◆ Problem details ◆
In the entries below, find the line with "set (e := (now - last_refill b)%F)." and the line with "pose proof (consume_fields"; give again those lines and every line between them, exactly.

——

(** One request: what the bucket holds afterwards and what it granted stay
    under what it held plus the refill. *)
Lemma consume_spec now b :
  bucket_ok b → (last_refill b <= now)%F →
  let (ok, b') := consume now 1 b in
  bucket_ok b' ∧
  (tokens b' + fz (if ok then 1 else 0)
     <= tokens b + refill_rate b * (now - last_refill b))%F.
Proof.
  intros (H0 & Hm & Hr) Ht. unfold consume, bucket_ok.
  set (e := (now - last_refill b)%F).
  assert (He : (fz 0 <= e)%F) by (unfold e, fz, QArith_base.inject_Z in *; Lqa.lra).
  assert (Hp : (fz 0 <= e * refill_rate b)%F) by (unfold fz, QArith_base.inject_Z in *; Lqa.nra).
  assert (H1 : (fz 0 < fz 1)%F) by by apply fz_lt.
  change (if true then 1 else 0) with 1. change (if false then 1 else 0) with 0.
  destruct (fle (fz 1) _) eqn:E; simpl; unfold fz, QArith_base.inject_Z in *;
    (split; [repeat split|]); flra.
Qed.

(** a bucket lets through at most its current tokens plus what it refills:
    over any sequence of requests at times that never go back, the number of
    granted requests is at most [tokens + refill_rate * (last - first)], so
    never more than the burst [max_tokens] plus the rate times the elapsed
    time. *)
Theorem token_bucket_bound (ts : list float) (b : TokenBucket) :
  bucket_ok b → ascending (last_refill b) ts →
  let (oks, b') := consume_all ts b in
  (fz (granted oks) <= tokens b + refill_rate b * (last_refill b' - last_refill b))%F
  ∧ (fz (granted oks) <= max_tokens b + refill_rate b * (last_refill b' - last_refill b))%F.
Proof.
  intros Hb Ha.
  assert (let (oks, b') := consume_all ts b in
    (tokens b' + fz (granted oks)
      <= tokens b + refill_rate b * (last_refill b' - last_refill b))%F ∧ bucket_ok b') as H.
  { revert b Hb Ha. induction ts as [|t ts IH]; intros b Hb Ha; simpl in *.
    - split; [change (fz (granted [])) with (QArith_base.Qmake 0 1); Lqa.lra|done].
    - destruct Ha as [Ht Ha]. pose proof (consume_spec t b Hb Ht) as Hc.
      pose proof (consume_fields t 1 b) as Hf.
      destruct (consume t 1 b) as [ok b1]; simpl in *. destruct Hc as [Hb1 Hc].
      destruct Hf as (Hm & Hr & Hl). rewrite <- Hl in Ha. specialize (IH b1 Hb1 Ha).
      destruct (consume_all ts b1) as [oks b2]. destruct IH as [IH Hb2]. split; [|done].
      rewrite Hr, Hl in IH. unfold granted in *. simpl.
      destruct ok; simpl; rewrite ?zlen_cons;
        unfold fz in *; rewrite ?QArith_base.inject_Z_plus;
        change (QArith_base.inject_Z 1) with (QArith_base.Qmake 1 1) in *;
        change (QArith_base.inject_Z 0) with (QArith_base.Qmake 0 1) in *; Lqa.lra. }
  destruct (consume_all ts b) as [oks b']. destruct H as [H (H0 & _)].
  destruct Hb as (_ & Hm & _). change (fz 0) with (QArith_base.Qmake 0 1) in *. split; Lqa.lra.
Qed.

——

◆ Exercise output ◆
  set (e := (now - last_refill b)%F).
  assert (He : (fz 0 <= e)%F) by (unfold e, fz, QArith_base.inject_Z in *; Lqa.lra).
  assert (Hp : (fz 0 <= e * refill_rate b)%F) by (unfold fz, QArith_base.inject_Z in *; Lqa.nra).
  assert (H1 : (fz 0 < fz 1)%F) by by apply fz_lt.
  change (if true then 1 else 0) with 1. change (if false then 1 else 0) with 0.
  destruct (fle (fz 1) _) eqn:E; simpl; unfold fz, QArith_base.inject_Z in *;
    (split; [repeat split|]); flra.
Qed.

(** a bucket lets through at most its current tokens plus what it refills:
    over any sequence of requests at times that never go back, the number of
    granted requests is at most [tokens + refill_rate * (last - first)], so
    never more than the burst [max_tokens] plus the rate times the elapsed
    time. *)
Theorem token_bucket_bound (ts : list float) (b : TokenBucket) :
  bucket_ok b → ascending (last_refill b) ts →
  let (oks, b') := consume_all ts b in
  (fz (granted oks) <= tokens b + refill_rate b * (last_refill b' - last_refill b))%F
  ∧ (fz (granted oks) <= max_tokens b + refill_rate b * (last_refill b' - last_refill b))%F.
Proof.
  intros Hb Ha.
  assert (let (oks, b') := consume_all ts b in
    (tokens b' + fz (granted oks)
      <= tokens b + refill_rate b * (last_refill b' - last_refill b))%F ∧ bucket_ok b') as H.
  { revert b Hb Ha. induction ts as [|t ts IH]; intros b Hb Ha; simpl in *.
    - split; [change (fz (granted [])) with (QArith_base.Qmake 0 1); Lqa.lra|done].
    - destruct Ha as [Ht Ha]. pose proof (consume_spec t b Hb Ht) as Hc.
      pose proof (consume_fields t 1 b) as Hf.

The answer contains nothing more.